Information provided:

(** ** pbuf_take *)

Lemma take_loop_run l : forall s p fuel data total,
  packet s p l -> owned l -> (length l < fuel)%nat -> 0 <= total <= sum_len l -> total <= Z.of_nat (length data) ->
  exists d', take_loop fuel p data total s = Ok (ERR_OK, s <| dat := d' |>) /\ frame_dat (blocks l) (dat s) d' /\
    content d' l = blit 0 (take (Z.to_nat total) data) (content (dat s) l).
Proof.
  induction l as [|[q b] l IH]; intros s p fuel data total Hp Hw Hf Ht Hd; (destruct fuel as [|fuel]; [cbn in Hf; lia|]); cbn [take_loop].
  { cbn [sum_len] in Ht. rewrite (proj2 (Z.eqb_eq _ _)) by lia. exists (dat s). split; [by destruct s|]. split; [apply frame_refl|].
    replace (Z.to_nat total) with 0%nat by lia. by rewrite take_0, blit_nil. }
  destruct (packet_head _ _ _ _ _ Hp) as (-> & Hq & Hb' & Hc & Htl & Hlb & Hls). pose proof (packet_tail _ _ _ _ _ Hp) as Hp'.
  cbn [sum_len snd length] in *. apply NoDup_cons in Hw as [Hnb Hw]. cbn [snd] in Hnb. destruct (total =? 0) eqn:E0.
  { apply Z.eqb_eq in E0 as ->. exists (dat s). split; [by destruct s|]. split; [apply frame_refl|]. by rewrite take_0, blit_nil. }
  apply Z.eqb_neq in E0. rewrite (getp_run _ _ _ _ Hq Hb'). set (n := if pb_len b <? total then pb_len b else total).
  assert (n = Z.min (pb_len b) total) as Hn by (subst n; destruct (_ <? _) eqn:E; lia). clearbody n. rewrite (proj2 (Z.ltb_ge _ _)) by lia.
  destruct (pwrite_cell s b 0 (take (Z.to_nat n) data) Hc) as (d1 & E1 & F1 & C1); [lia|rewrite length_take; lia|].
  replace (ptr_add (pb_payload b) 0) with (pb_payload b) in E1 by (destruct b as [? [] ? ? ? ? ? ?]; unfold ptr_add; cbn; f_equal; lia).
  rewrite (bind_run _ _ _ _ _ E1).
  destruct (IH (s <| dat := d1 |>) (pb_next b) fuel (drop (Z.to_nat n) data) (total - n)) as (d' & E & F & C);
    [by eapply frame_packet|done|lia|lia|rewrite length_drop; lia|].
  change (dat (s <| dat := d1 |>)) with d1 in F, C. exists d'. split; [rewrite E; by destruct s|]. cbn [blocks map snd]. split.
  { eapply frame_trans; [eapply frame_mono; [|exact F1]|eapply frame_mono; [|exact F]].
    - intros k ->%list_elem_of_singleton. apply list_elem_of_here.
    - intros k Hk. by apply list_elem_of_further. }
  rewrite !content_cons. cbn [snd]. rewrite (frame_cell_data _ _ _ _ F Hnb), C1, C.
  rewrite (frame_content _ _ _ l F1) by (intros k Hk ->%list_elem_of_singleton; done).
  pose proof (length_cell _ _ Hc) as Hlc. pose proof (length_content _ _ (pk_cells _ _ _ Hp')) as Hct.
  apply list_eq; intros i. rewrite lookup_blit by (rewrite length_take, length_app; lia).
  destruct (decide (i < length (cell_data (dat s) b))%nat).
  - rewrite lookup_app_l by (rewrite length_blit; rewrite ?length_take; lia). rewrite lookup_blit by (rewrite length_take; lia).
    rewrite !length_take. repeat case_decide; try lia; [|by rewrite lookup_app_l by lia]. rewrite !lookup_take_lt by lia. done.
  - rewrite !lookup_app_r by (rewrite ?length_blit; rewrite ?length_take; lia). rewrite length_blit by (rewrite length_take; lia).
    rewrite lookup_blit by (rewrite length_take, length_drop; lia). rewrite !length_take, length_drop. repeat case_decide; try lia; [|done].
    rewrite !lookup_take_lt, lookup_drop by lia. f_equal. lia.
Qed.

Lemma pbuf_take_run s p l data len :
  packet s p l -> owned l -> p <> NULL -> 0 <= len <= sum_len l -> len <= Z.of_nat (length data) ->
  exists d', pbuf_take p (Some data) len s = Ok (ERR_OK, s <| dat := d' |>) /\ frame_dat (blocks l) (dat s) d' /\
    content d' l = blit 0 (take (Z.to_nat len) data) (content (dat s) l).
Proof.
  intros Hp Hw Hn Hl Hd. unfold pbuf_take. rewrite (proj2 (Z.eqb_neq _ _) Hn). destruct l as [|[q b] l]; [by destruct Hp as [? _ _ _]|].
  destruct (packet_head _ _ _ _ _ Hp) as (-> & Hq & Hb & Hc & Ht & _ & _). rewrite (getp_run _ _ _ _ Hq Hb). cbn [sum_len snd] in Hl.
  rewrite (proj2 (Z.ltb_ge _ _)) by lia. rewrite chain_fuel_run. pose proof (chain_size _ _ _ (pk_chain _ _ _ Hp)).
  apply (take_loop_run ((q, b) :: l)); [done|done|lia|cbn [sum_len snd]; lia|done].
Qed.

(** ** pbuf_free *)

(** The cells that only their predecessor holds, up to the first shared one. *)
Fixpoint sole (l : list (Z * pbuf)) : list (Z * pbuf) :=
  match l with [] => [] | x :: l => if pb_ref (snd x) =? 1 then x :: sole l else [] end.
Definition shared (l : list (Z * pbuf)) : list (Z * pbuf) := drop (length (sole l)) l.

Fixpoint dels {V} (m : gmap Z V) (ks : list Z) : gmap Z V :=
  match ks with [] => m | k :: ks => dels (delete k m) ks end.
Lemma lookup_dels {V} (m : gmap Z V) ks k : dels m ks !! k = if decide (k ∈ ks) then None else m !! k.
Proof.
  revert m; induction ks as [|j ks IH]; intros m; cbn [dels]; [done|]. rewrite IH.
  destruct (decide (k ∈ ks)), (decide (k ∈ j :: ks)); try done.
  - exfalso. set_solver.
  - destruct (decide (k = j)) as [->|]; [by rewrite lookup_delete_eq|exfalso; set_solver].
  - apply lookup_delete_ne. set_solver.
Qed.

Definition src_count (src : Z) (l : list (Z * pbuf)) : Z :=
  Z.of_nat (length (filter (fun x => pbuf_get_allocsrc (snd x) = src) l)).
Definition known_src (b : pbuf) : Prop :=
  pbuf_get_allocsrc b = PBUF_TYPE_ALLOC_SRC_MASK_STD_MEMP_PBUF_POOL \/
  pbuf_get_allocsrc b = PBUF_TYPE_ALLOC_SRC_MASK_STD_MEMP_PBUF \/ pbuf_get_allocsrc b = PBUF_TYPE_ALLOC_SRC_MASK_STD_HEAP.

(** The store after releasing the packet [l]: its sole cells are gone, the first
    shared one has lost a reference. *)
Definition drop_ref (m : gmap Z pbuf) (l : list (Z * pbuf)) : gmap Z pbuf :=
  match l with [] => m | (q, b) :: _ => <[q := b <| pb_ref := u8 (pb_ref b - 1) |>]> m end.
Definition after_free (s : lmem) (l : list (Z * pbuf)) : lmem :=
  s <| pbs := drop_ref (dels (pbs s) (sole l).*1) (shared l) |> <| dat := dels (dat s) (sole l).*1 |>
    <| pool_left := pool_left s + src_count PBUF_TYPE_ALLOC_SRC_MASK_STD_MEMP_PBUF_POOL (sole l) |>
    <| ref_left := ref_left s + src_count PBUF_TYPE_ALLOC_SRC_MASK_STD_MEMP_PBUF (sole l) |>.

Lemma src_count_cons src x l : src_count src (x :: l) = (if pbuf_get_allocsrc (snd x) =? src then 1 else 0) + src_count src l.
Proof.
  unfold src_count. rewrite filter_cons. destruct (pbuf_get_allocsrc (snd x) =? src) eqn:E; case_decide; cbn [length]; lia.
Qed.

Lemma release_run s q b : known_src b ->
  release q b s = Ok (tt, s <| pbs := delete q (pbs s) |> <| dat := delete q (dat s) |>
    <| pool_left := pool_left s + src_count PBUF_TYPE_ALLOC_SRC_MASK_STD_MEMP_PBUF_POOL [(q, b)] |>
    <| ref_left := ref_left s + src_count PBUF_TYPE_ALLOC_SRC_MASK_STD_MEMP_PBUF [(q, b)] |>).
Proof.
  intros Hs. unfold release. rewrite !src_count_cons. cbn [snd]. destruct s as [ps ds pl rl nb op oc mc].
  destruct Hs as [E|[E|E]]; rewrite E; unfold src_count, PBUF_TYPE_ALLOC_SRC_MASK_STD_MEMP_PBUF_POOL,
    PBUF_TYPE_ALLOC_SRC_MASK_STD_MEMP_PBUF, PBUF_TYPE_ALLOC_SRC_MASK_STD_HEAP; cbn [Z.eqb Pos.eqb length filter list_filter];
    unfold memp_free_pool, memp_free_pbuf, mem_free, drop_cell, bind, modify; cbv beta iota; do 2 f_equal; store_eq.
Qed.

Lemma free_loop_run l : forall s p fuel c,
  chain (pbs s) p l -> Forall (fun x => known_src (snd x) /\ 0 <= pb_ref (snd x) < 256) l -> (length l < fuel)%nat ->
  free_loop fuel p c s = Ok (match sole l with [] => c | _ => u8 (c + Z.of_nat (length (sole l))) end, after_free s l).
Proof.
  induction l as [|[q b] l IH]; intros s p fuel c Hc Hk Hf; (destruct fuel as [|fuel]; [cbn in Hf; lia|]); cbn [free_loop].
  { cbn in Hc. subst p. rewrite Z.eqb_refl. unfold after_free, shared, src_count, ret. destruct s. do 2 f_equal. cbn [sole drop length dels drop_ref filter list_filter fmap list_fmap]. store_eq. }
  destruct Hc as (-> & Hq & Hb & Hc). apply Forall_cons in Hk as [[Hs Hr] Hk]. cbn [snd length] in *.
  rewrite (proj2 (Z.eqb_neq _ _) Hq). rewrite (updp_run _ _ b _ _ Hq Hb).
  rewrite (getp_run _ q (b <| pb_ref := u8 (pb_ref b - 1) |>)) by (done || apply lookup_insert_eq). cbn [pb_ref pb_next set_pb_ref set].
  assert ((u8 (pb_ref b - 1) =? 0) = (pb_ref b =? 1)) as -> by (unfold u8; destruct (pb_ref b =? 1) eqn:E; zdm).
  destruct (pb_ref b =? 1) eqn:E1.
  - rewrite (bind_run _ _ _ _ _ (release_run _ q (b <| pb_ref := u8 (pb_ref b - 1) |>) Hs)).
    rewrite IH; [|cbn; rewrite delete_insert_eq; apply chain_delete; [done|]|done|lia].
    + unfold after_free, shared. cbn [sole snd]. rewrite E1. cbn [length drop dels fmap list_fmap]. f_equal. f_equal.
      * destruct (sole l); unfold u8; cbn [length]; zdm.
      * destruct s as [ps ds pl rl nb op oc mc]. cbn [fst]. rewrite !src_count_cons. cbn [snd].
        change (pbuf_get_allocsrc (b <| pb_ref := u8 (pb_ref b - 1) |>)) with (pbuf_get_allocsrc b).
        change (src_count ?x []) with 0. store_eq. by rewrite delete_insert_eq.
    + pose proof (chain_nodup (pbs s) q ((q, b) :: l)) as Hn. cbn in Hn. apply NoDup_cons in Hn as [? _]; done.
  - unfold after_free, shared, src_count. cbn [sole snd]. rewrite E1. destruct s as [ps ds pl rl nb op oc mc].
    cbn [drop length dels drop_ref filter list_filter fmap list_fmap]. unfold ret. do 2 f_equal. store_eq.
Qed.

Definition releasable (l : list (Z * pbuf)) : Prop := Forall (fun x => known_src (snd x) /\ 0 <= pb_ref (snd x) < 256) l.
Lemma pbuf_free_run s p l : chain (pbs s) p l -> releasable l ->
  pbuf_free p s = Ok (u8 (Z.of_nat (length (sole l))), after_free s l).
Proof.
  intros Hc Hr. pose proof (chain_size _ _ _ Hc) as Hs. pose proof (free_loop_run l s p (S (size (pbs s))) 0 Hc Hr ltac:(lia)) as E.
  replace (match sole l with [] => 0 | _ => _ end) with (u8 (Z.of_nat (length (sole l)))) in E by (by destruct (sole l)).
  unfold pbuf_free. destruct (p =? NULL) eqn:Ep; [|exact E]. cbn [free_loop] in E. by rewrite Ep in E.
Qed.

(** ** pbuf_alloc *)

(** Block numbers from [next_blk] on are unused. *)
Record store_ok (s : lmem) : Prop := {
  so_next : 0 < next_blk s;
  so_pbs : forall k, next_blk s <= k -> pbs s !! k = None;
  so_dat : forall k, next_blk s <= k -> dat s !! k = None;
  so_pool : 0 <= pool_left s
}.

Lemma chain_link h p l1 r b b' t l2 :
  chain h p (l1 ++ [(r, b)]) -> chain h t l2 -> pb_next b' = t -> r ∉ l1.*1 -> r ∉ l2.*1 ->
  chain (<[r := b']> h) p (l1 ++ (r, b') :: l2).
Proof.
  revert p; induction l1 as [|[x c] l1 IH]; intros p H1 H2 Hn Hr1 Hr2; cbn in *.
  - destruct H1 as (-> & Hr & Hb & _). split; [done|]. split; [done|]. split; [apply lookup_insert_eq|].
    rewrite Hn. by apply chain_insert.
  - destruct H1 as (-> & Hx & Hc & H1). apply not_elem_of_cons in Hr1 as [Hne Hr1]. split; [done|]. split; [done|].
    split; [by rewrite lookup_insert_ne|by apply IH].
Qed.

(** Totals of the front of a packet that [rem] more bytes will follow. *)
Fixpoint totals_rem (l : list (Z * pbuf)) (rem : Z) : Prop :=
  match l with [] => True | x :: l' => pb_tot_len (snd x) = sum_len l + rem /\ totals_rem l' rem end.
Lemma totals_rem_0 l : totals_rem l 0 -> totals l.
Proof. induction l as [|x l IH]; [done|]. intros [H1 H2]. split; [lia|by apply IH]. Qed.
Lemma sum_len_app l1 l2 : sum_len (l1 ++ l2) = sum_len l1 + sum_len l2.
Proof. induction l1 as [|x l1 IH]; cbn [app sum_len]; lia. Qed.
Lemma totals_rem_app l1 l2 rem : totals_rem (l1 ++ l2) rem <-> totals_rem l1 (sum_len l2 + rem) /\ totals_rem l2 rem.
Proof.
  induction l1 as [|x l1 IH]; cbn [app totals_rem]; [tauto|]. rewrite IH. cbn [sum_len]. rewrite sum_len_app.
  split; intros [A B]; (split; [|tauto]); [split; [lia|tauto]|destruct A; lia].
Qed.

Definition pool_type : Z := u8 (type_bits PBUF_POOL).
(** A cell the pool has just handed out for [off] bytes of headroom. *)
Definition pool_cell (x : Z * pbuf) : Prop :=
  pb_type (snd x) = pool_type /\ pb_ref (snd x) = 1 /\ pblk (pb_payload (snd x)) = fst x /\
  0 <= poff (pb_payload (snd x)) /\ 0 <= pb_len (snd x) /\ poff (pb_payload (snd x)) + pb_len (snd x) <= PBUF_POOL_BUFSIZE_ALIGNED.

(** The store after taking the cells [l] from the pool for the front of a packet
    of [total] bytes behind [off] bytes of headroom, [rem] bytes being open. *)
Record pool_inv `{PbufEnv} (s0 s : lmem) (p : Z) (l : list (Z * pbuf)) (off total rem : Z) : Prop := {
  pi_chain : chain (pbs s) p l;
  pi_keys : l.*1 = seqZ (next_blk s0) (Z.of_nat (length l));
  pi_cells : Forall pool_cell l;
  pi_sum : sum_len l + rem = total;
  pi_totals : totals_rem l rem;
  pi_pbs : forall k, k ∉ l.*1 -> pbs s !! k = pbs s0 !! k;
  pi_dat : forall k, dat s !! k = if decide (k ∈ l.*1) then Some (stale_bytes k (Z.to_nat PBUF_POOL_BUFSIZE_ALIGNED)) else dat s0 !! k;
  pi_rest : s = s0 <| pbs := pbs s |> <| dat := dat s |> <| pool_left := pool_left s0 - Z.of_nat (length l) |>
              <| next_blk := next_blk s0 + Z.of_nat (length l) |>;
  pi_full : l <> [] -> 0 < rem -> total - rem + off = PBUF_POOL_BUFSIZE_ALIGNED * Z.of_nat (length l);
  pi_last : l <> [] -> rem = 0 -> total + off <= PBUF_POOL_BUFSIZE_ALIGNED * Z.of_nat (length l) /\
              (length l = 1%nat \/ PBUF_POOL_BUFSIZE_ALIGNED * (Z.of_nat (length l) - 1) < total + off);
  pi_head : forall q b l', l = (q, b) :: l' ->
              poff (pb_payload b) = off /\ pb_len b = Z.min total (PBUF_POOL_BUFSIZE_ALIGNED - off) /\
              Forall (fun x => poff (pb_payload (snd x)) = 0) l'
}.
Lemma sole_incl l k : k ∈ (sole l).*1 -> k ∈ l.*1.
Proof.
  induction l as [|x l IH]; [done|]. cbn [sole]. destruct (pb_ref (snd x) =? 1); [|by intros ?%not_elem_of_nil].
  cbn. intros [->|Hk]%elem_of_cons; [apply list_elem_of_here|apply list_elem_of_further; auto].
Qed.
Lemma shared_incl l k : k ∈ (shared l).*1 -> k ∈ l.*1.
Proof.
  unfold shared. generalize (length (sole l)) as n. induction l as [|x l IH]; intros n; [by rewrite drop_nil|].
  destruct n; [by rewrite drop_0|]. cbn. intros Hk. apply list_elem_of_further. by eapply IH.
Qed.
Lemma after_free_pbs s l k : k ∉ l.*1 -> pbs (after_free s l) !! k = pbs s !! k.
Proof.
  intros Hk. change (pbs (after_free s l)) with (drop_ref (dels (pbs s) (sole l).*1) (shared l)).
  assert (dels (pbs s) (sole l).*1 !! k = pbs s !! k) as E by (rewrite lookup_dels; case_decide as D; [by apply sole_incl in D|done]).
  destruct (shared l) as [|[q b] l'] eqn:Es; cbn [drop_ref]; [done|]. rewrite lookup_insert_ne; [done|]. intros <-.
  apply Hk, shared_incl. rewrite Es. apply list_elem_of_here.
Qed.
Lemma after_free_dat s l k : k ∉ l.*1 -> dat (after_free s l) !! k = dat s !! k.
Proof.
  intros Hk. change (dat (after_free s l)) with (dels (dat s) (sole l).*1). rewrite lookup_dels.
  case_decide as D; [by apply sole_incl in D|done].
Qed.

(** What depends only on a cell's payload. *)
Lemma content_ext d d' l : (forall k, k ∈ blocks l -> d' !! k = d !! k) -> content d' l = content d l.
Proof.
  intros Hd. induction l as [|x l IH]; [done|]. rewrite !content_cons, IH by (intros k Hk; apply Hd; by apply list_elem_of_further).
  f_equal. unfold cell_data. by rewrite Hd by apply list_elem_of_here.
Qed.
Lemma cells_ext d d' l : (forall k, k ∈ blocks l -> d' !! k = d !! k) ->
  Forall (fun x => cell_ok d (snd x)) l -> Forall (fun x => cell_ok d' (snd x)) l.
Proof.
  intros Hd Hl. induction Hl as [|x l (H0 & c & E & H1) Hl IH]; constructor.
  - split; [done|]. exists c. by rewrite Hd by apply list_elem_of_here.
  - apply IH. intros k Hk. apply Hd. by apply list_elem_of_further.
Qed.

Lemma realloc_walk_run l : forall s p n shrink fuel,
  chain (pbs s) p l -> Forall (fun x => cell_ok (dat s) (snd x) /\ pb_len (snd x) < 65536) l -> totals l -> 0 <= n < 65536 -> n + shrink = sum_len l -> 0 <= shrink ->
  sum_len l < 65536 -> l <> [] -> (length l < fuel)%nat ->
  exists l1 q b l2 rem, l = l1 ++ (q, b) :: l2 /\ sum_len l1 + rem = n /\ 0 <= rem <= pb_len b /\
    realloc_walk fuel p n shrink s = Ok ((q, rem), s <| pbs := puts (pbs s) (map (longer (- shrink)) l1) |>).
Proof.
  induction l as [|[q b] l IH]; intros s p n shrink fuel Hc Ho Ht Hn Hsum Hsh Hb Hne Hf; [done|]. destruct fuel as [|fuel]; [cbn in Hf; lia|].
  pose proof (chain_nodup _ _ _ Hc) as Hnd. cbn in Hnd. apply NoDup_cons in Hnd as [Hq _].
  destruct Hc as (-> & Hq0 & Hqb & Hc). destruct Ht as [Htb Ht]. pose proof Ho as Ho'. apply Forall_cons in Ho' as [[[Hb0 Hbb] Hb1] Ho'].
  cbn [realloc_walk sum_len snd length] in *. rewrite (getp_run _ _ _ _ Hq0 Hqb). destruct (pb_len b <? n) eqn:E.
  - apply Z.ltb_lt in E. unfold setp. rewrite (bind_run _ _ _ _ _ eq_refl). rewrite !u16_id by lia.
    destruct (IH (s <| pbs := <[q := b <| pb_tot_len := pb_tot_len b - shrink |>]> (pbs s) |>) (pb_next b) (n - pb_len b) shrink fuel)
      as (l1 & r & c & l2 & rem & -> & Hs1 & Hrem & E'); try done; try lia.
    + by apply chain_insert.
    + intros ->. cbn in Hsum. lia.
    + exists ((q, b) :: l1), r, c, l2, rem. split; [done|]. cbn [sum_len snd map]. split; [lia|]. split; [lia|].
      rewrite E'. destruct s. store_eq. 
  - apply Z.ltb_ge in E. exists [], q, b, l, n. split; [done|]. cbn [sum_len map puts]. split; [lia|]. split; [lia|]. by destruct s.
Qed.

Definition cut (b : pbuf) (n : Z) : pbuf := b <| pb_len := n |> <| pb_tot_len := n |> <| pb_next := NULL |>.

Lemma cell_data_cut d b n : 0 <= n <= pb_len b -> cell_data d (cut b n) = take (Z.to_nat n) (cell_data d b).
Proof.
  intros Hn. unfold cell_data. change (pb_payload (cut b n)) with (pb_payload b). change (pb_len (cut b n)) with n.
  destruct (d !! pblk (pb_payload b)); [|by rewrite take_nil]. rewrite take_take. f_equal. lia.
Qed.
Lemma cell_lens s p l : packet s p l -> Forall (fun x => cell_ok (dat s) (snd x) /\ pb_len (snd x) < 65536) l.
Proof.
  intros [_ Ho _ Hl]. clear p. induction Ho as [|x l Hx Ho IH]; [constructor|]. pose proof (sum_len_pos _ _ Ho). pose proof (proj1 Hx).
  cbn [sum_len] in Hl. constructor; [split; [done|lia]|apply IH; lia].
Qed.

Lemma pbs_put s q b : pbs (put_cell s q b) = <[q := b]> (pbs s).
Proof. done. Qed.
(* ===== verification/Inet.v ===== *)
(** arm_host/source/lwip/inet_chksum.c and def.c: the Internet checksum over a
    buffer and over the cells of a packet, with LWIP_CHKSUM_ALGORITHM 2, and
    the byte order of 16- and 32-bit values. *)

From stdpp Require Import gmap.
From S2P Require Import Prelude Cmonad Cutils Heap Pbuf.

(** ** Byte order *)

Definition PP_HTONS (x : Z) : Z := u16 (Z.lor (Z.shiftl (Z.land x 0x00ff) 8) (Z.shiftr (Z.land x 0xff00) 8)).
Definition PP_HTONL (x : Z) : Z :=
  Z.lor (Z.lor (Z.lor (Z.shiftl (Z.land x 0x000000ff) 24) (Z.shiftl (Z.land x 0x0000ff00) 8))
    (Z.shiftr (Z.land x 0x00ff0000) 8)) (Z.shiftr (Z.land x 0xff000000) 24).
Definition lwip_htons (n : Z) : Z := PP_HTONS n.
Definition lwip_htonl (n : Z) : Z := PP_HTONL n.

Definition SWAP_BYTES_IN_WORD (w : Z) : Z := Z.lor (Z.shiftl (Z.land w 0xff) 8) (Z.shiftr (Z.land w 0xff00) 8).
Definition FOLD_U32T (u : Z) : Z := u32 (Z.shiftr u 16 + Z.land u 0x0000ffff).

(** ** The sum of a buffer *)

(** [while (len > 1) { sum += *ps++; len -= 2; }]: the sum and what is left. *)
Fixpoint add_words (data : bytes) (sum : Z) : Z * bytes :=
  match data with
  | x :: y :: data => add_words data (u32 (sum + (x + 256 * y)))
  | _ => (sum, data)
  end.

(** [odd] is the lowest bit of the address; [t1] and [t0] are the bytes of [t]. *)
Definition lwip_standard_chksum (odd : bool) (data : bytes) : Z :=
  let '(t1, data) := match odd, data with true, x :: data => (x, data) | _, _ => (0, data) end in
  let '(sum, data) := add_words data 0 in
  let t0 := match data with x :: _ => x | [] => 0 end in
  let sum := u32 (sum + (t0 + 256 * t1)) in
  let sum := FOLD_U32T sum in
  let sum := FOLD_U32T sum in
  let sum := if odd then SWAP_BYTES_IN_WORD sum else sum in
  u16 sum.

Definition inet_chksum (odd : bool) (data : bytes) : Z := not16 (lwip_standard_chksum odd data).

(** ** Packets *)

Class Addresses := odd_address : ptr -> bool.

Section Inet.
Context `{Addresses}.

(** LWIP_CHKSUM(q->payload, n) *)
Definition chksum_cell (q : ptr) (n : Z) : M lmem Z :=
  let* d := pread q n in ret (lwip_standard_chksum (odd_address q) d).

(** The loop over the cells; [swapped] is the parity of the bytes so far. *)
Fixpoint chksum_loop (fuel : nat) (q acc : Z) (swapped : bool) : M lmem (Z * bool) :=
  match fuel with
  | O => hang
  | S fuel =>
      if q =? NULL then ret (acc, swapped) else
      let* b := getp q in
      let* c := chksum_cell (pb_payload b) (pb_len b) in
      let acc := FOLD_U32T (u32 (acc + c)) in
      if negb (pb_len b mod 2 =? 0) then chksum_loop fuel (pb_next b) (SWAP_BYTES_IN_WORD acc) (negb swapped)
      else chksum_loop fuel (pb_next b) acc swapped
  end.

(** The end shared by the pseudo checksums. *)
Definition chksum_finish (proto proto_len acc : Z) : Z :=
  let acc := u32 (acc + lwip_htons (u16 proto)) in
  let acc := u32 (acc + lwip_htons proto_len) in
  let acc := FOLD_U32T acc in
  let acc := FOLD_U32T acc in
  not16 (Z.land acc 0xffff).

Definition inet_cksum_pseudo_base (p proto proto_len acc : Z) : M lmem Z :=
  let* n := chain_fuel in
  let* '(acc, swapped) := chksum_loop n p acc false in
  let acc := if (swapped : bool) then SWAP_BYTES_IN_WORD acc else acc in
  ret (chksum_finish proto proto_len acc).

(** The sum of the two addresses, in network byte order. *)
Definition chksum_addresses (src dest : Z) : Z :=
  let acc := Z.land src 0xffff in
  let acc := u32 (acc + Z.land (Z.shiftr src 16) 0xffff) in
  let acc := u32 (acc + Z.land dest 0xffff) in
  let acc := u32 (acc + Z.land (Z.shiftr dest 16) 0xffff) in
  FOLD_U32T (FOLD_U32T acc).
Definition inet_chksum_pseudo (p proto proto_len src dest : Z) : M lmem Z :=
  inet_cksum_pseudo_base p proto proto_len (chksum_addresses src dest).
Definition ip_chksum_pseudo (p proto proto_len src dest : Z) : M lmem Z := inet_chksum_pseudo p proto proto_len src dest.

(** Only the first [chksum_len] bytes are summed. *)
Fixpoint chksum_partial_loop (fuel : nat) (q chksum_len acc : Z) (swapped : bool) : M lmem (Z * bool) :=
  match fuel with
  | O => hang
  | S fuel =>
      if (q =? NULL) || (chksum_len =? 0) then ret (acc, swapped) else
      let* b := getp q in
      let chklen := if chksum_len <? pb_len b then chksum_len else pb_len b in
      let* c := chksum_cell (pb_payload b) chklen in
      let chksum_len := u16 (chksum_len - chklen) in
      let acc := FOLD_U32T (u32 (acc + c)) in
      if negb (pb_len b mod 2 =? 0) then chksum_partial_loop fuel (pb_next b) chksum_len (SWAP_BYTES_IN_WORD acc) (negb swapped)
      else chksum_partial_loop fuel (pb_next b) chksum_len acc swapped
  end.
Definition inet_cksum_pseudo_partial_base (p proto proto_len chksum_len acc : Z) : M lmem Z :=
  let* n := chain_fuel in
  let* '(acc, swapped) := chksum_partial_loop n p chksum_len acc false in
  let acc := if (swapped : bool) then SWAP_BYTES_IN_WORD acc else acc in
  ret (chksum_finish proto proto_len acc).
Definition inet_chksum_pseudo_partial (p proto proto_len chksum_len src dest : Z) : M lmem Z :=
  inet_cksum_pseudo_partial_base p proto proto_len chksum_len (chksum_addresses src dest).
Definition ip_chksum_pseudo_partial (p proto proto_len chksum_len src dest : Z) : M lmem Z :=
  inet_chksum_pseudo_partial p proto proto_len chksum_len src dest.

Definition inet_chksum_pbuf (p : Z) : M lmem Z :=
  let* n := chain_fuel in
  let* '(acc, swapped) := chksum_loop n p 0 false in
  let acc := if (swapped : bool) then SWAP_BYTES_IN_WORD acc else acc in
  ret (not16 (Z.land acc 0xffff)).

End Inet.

Your objective:
Take the lines above from the one containing "as [? _]; done." to the one containing "intros Hc Hr." and retype them exactly, both ends included, with nothing added.

Solution below:
    + pose proof (chain_nodup (pbs s) q ((q, b) :: l)) as Hn. cbn in Hn. apply NoDup_cons in Hn as [? _]; done.
  - unfold after_free, shared, src_count. cbn [sole snd]. rewrite E1. destruct s as [ps ds pl rl nb op oc mc].
    cbn [drop length dels drop_ref filter list_filter fmap list_fmap]. unfold ret. do 2 f_equal. store_eq.
Qed.

Definition releasable (l : list (Z * pbuf)) : Prop := Forall (fun x => known_src (snd x) /\ 0 <= pb_ref (snd x) < 256) l.
Lemma pbuf_free_run s p l : chain (pbs s) p l -> releasable l ->
  pbuf_free p s = Ok (u8 (Z.of_nat (length (sole l))), after_free s l).
Proof.
  intros Hc Hr. pose proof (chain_size _ _ _ Hc) as Hs. pose proof (free_loop_run l s p (S (size (pbs s))) 0 Hc Hr ltac:(lia)) as E.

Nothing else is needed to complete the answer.